Pongratz designs and develops medical products like the Twin Star Air Worthy.

Now that you are ready to work with an external engineering resource, what does the road ahead look like?  In order to determine the first steps, a few key questions to ask are:

  • * How far along is the concept?
  • * Have any proof of concept prototypes been created?
  • * Has user profile data been collected?
  • * Have any working prototypes been created?

In short, where is the project on the product development cycle?

1.        Make it work first

All too often companies spend a lot of time on promotional material, color schemes, and other nonfunctional aspects too early in the product development cycle.  Be sure your product design resource helps you focus on function before form.  Focusing on form too soon will limit the function and will require many redesign cycles to make the product actually work.  If the function is proven, then by all means launch into the form. This is when your product design partner may pull in industrial design resources. At times, focusing on form first is OK; for instance, with simple designs that differ only by form, such as a beverage container. But if your product’s selling point is a unique operation, not a cool look, make sure it works before you make it better!
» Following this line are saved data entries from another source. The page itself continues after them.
Definition setHydrogenCoords (mol : Mol) (hydIdx heavyIdx : nat) : option Mol :=
  if bool_decide (heavyIdx = hydIdx) then None
  else if negb (bool_decide (hydIdx < getNumAtoms mol)) then None
  else if negb (bool_decide (getDegree mol hydIdx = 1)) then None
  else match getBondBetweenAtoms mol heavyIdx hydIdx with
  | None => None
  | Some _ =>
    if negb (bool_decide (heavyIdx < getNumAtoms mol)) then None else
    let heavyAtom := getAtomWithIdx mol heavyIdx in
    let bondLength := (getRb0 1 + getRb0 (atomicNum heavyAtom))%R in
    let run body := (fun cs => set_confs cs mol) <$> forConformers body initLocals (confs mol) in
    match getDegree mol heavyIdx with
    | 1 => run (placeDegree1 hydIdx heavyIdx bondLength)
    | 2 =>
        match getAtomNeighborNot mol heavyIdx hydIdx with
        | None => None
        | Some nbr1 => run (placeDegree2 mol hydIdx heavyIdx nbr1 bondLength)
        end
    | 3 =>
        match otherNeighbors mol hydIdx heavyIdx with
        | nbr1 :: nbr2 :: rest =>
            run (placeDegree3 mol hydIdx heavyIdx nbr1 (List.last rest nbr2) bondLength)
        | _ => None
        end
    | 4 =>
        match threeNeighbors mol hydIdx heavyIdx with
        | Some (nbr1, nbr2, nbr3) =>
            run (placeDegree4 mol hydIdx heavyIdx nbr1 nbr2 nbr3 bondLength)
        | None => None
        end
    | _ =>
        (* heavyPos and dirVect still hold their initial value here *)
        let heavyPos := origin in
        let hydPos := (heavyPos + dirVect initLocals * bondLength)%P3 in
        run (fun st c => Some (st, setAtomPos hydIdx hydPos c))
    end
  end.
(** * Shallow embedding of the flat-file blob store of iroh-bytes

    Sources: [src/iroh-bytes/src/store/flat.rs] and [src/iroh-bytes/src/util.rs].

    Bytes are [Byte.byte]; hashes ([[u8; 32]]) and uuids ([[u8; 16]]) are
    lists of bytes whose length is stated where it matters; Rust [&str]
    values handled by the file-name codec are [list ascii]; paths are
    [string]s. *)

From Stdlib Require Import Strings.Byte Strings.Ascii Strings.String.
From Stdlib Require Import NArith ZArith Lia.
From stdpp Require Import base gmap sets list strings.

Open Scope list_scope.

(* ------------------------------------------------------------------ *)
(** ** Bytes *)

#[global] Instance byte_eq_decision : EqDecision byte := Byte.byte_eq_dec.

#[global] Program Instance byte_countable : Countable byte :=
  {| encode b := encode (Byte.to_N b);
     decode p := n ← decode p; Byte.of_N n |}.
Next Obligation.
  intros b. simpl. rewrite decode_encode. simpl. apply Byte.of_to_N.
Qed.

Abbreviation Hash := (list byte).
Abbreviation Uuid := (list byte).

(** [std::str::rsplit_once], [split_once] and [strip_prefix] on one
    character, over the characters of the string. *)
Fixpoint split_once (c : ascii) (s : list ascii) : option (list ascii * list ascii) :=
  match s with
  | [] => None
  | x :: t =>
      if ascii_dec x c then Some ([], t)
      else match split_once c t with
           | Some (a, b) => Some (x :: a, b)
           | None => None
           end
  end.

Definition rsplit_once (c : ascii) (s : list ascii) : option (list ascii * list ascii) :=
  match split_once c (rev s) with
  | Some (a, b) => Some (rev b, rev a)
  | None => None
  end.

Definition strip_prefix (c : ascii) (s : list ascii) : option (list ascii) :=
  match s with
  | x :: t => if ascii_dec x c then Some t else None
  | [] => None
  end.

Definition lit (s : string) : list ascii := list_ascii_of_string s.

(* ------------------------------------------------------------------ *)
(** ** The [hex] crate: [hex::encode], [hex::decode], [hex::decode_to_slice] *)

Module Hex.

(** [HEX_CHARS_LOWER] *)
Definition HEX_CHARS_LOWER : list ascii := lit "0123456789abcdef".

Definition digit (n : N) : ascii := nth (N.to_nat n) HEX_CHARS_LOWER "0"%char.

(** [hex::encode]: high nibble first, lower case. *)
Fixpoint encode (l : list byte) : list ascii :=
  match l with
  | [] => []
  | b :: t => digit (Byte.to_N b / 16) :: digit (N.modulo (Byte.to_N b) 16) :: encode t
  end.

(** [fn val(c: u8, idx: usize) -> Result<u8, FromHexError>] *)
Definition val (c : ascii) : option N :=
  let n := N_of_ascii c in
  if (65 <=? n)%N && (n <=? 70)%N then Some (n - 55)%N
  else if (97 <=? n)%N && (n <=? 102)%N then Some (n - 87)%N
  else if (48 <=? n)%N && (n <=? 57)%N then Some (n - 48)%N
  else None.

(** [val(hi)? << 4 | val(lo)?] *)
Definition decode_pair (c1 c2 : ascii) : option byte :=
  match val c1, val c2 with
  | Some hi, Some lo => Byte.of_N (N.lor (N.shiftl hi 4) lo)
  | _, _ => None
  end.

Fixpoint decode_pairs (s : list ascii) : option (list byte) :=
  match s with
  | [] => Some []
  | [_] => None
  | c1 :: c2 :: t =>
      match decode_pair c1 c2, decode_pairs t with
      | Some b, Some r => Some (b :: r)
      | _, _ => None
      end
  end.

(** [hex::decode]: [OddLength] first, then pairwise decoding. *)
Definition decode (s : list ascii) : option (list byte) :=
  if Nat.even (length s) then decode_pairs s else None.

(** [hex::decode_to_slice(data, out)] with [out.len() = n]. *)
Definition decode_to_slice (n : nat) (s : list ascii) : option (list byte) :=
  if negb (Nat.even (length s)) then None
  else if negb (Nat.eqb (length s / 2) n) then None
  else decode_pairs s.

End Hex.

(* ------------------------------------------------------------------ *)
(** ** [FileName] (flat.rs) *)

Inductive FileName :=
  | PartialData (hash : Hash) (uuid : Uuid)
  | Data (hash : Hash)
  | PartialOutboard (hash : Hash) (uuid : Uuid)
  | Outboard (hash : Hash)
  | Paths (hash : Hash)
  | Meta (name : list byte).

Definition OUTBOARD_EXT : list ascii := lit "obao4".

(** [impl fmt::Display for FileName] *)
Definition filename_to_string (x : FileName) : list ascii :=
  match x with
  | PartialData hash uuid => Hex.encode hash ++ lit "-" ++ Hex.encode uuid ++ lit ".data"
  | PartialOutboard hash uuid =>
      Hex.encode hash ++ lit "-" ++ Hex.encode uuid ++ lit "." ++ OUTBOARD_EXT
  | Paths hash => Hex.encode hash ++ lit ".paths"
  | Data hash => Hex.encode hash ++ lit ".data"
  | Outboard hash => Hex.encode hash ++ lit "." ++ OUTBOARD_EXT
  | Meta name => Hex.encode name ++ lit ".meta"
  end.

Definition ascii_list_eqb (a b : list ascii) : bool := bool_decide (a = b).

(** [impl FromStr for FileName]; [Err(())] is [None]. *)
Definition filename_from_str (s : list ascii) : option FileName :=
  match rsplit_once "."%char s with
  | None => None
  | Some (base, ext) =>
      let base := default base (strip_prefix "."%char base) in
      match split_once "-"%char base with
      | Some (base, uuid_text) =>
          match Hex.decode_to_slice 16 uuid_text with
          | None => None
          | Some uuid =>
              if ascii_list_eqb ext (lit "data") then
                match Hex.decode_to_slice 32 base with
                | Some hash => Some (PartialData hash uuid)
                | None => None
                end
              else if ascii_list_eqb ext OUTBOARD_EXT then
                match Hex.decode_to_slice 32 base with
                | Some hash => Some (PartialOutboard hash uuid)
                | None => None
                end
              else None
          end
      | None =>
          if ascii_list_eqb ext (lit "meta") then
            match Hex.decode base with
            | Some data => Some (Meta data)
            | None => None
            end
          else
            match Hex.decode_to_slice 32 base with
            | None => None
            | Some hash =>
                if ascii_list_eqb ext (lit "data") then Some (Data hash)
                else if ascii_list_eqb ext OUTBOARD_EXT then Some (Outboard hash)
                else if ascii_list_eqb ext (lit "paths") then Some (Paths hash)
                else None
            end
      end
  end.
(** * Uthread synchronisation primitives of Akaros' parlib (user/parlib/mutex.c)

    A shallow embedding of the generic uthread semaphores, mutexes, recursive
    mutexes, condition variables and reader-writer locks, together with the
    default sync object (a TAILQ of uthreads) and the timeout alarm handler.

    Conventions of the embedding:
    - a [struct uthread *] that is not NULL is a [uthread]; a pointer that may
      be NULL is an [option uthread];
    - an [unsigned int] is a [Z] in [0, 2^32), every arithmetic result being
      reduced with [uint];
    - a pointer to a field of an object living in a memory of shape [Mem] is a
      [ptr Mem T]: an address tag with the load and the store it denotes;
    - code that takes spinlocks, calls into the 2LS or the alarm subsystem is
      written in the monad [prog Mem], which threads the memory, collects the
      calls made to the outside as a trace of [event]s, and gets [Stuck] where
      the C code would not make progress on its own;
    - an access that the C code makes between [spin_pdr_lock] and
      [spin_pdr_unlock] of the lock of an object is an access under that
      lock: made while the lock is not held it is a data race, where the run
      gets [Stuck] as well;
    - a function that calls [uthread_yield] is split at the yield: the part up
      to and including the yield callback, and the part run once the uthread
      has been restarted. *)

From Stdlib Require Import ZArith List Bool Lia String Arith.
Import ListNotations.
Local Open Scope Z_scope.

Set Implicit Arguments.

(** ** Machine integers *)

Definition UINT_MAX : Z := 2 ^ 32 - 1.

(** Value of an [unsigned int] expression: reduction modulo 2^32. *)
Definition uint (z : Z) : Z := z mod 2 ^ 32.

(** ** Uthreads, time, and the calls that leave this file *)

Definition uthread := nat.

(** [struct timespec]: seconds and nanoseconds, opaque to this code. *)
Record timespec := Timespec { tv_sec : Z; tv_nsec : Z }.

Definition addr := string.
Bind Scope string_scope with addr.

Inductive event : Type :=
| EvSpinLock (a : addr)                 (* spin_pdr_lock(a) returned *)
| EvSpinUnlock (a : addr)               (* spin_pdr_unlock(a) *)
| EvYield (uth : uthread)               (* uthread_yield(TRUE, cb, arg) *)
| EvHasBlocked (uth : uthread)          (* uthread_has_blocked(uth, UTH_EXT_BLK_MUTEX) *)
| EvRunnable (uth : uthread)            (* uthread_runnable(uth) *)
| EvBulkRunnable (wakees : list uthread) (* sched_ops->thread_bulk_runnable(wakees) *)
| EvSetAlarm (uth : uthread) (abs : timespec) (* set_alarm(waiter) *)
| EvUnsetAlarm (uth : uthread).         (* unset_alarm(waiter) *)

Definition trace := list event.

(** ** The monad *)

Inductive stuck : Type :=
| Spinning (a : addr)   (* spin_pdr_lock on a lock that is held *)
| OutOfFuel             (* a loop over a 2LS hook did not finish *)
| Racing (a : addr).    (* access to a protected object, its lock not held *)

Inductive result (A : Type) : Type :=
| Ok (a : A)
| Stuck (why : stuck).
Arguments Stuck {A} why.

Definition prog (Mem A : Type) : Type := Mem -> result (A * Mem * trace).

Definition ret {Mem A} (a : A) : prog Mem A := fun m => Ok (a, m, []).

Definition bind {Mem A B} (c : prog Mem A) (f : A -> prog Mem B) : prog Mem B :=
  fun m =>
    match c m with
    | Stuck w => Stuck w
    | Ok (a, m1, t1) =>
        match f a m1 with
        | Stuck w => Stuck w
        | Ok (b, m2, t2) => Ok (b, m2, t1 ++ t2)
        end
    end.

Declare Scope prog_scope.
Delimit Scope prog_scope with prog.
Notation "x <- c ;; k" := (bind c (fun x => k))
  (at level 61, c at next level, right associativity) : prog_scope.
Notation "c ;; k" := (bind c (fun _ => k))
  (at level 61, right associativity) : prog_scope.
Local Open Scope prog_scope.

Definition emit {Mem} (e : event) : prog Mem unit := fun m => Ok (tt, m, [e]).
Definition get_stuck {Mem A} (w : stuck) : prog Mem A := fun _ => Stuck w.

(** [if (c) body] with no else branch. *)
Definition when {Mem} (c : bool) (body : prog Mem unit) : prog Mem unit :=
  if c then body else ret tt.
2.        What works will guide what is to follow

It is very advisable to define and prove out internal components and elements first. In the case of a mobile phone, this would be picking the right screen, battery, antenna, etc for the required function and cost.  This data can then be used to focus the industrial design.  If this is not done, and the industrial design is done first without any boundaries, it will likely need to be redone when the internal elements are selected.  Forcing internals into an industrial design that was developed first it will usually result in sacrifices in performance or increases in cost.  Concept sketches and models should definitely be explored early, but keep it flexible until the technology is worked out.  A balance must always be struck between making it look good and making it work for the right price.

3.        Phase overlap

Every phase should inform the one following it; specialists should always consult with each other.  Product design engineers should be involved with industrial designers. Manufacturing vendors should be involved with product designers.  Product designers can guide the industrial designer to make it fit with standard design engineering practices.  Manufacturing experts can do the same thing for product design engineers.  This overlap of skill sets almost always produces a more well-thought-out product design that will look fantastic, meet the design requirements, and be designed for manufacturability.  If this overlap does not occur, unwanted baggage tends to accumulate at each stage that will drag the product down.  Keeping the work in silos makes for more problems in the long run. A tight team working together has a much better chance of making your new idea a reality.  Make sure the product design firm you employ embraces this concept.

THE BOTTOM LINE

It is best to bring a product design engineering resource on a project at the very beginning. These consultants can help plan the phases and make time and cost estimates for each phase so you are not surprised throughout the entire process. The best product design results are achieved when all players, from industrial design to engineering to manufacturing, are brought in to have input on the design.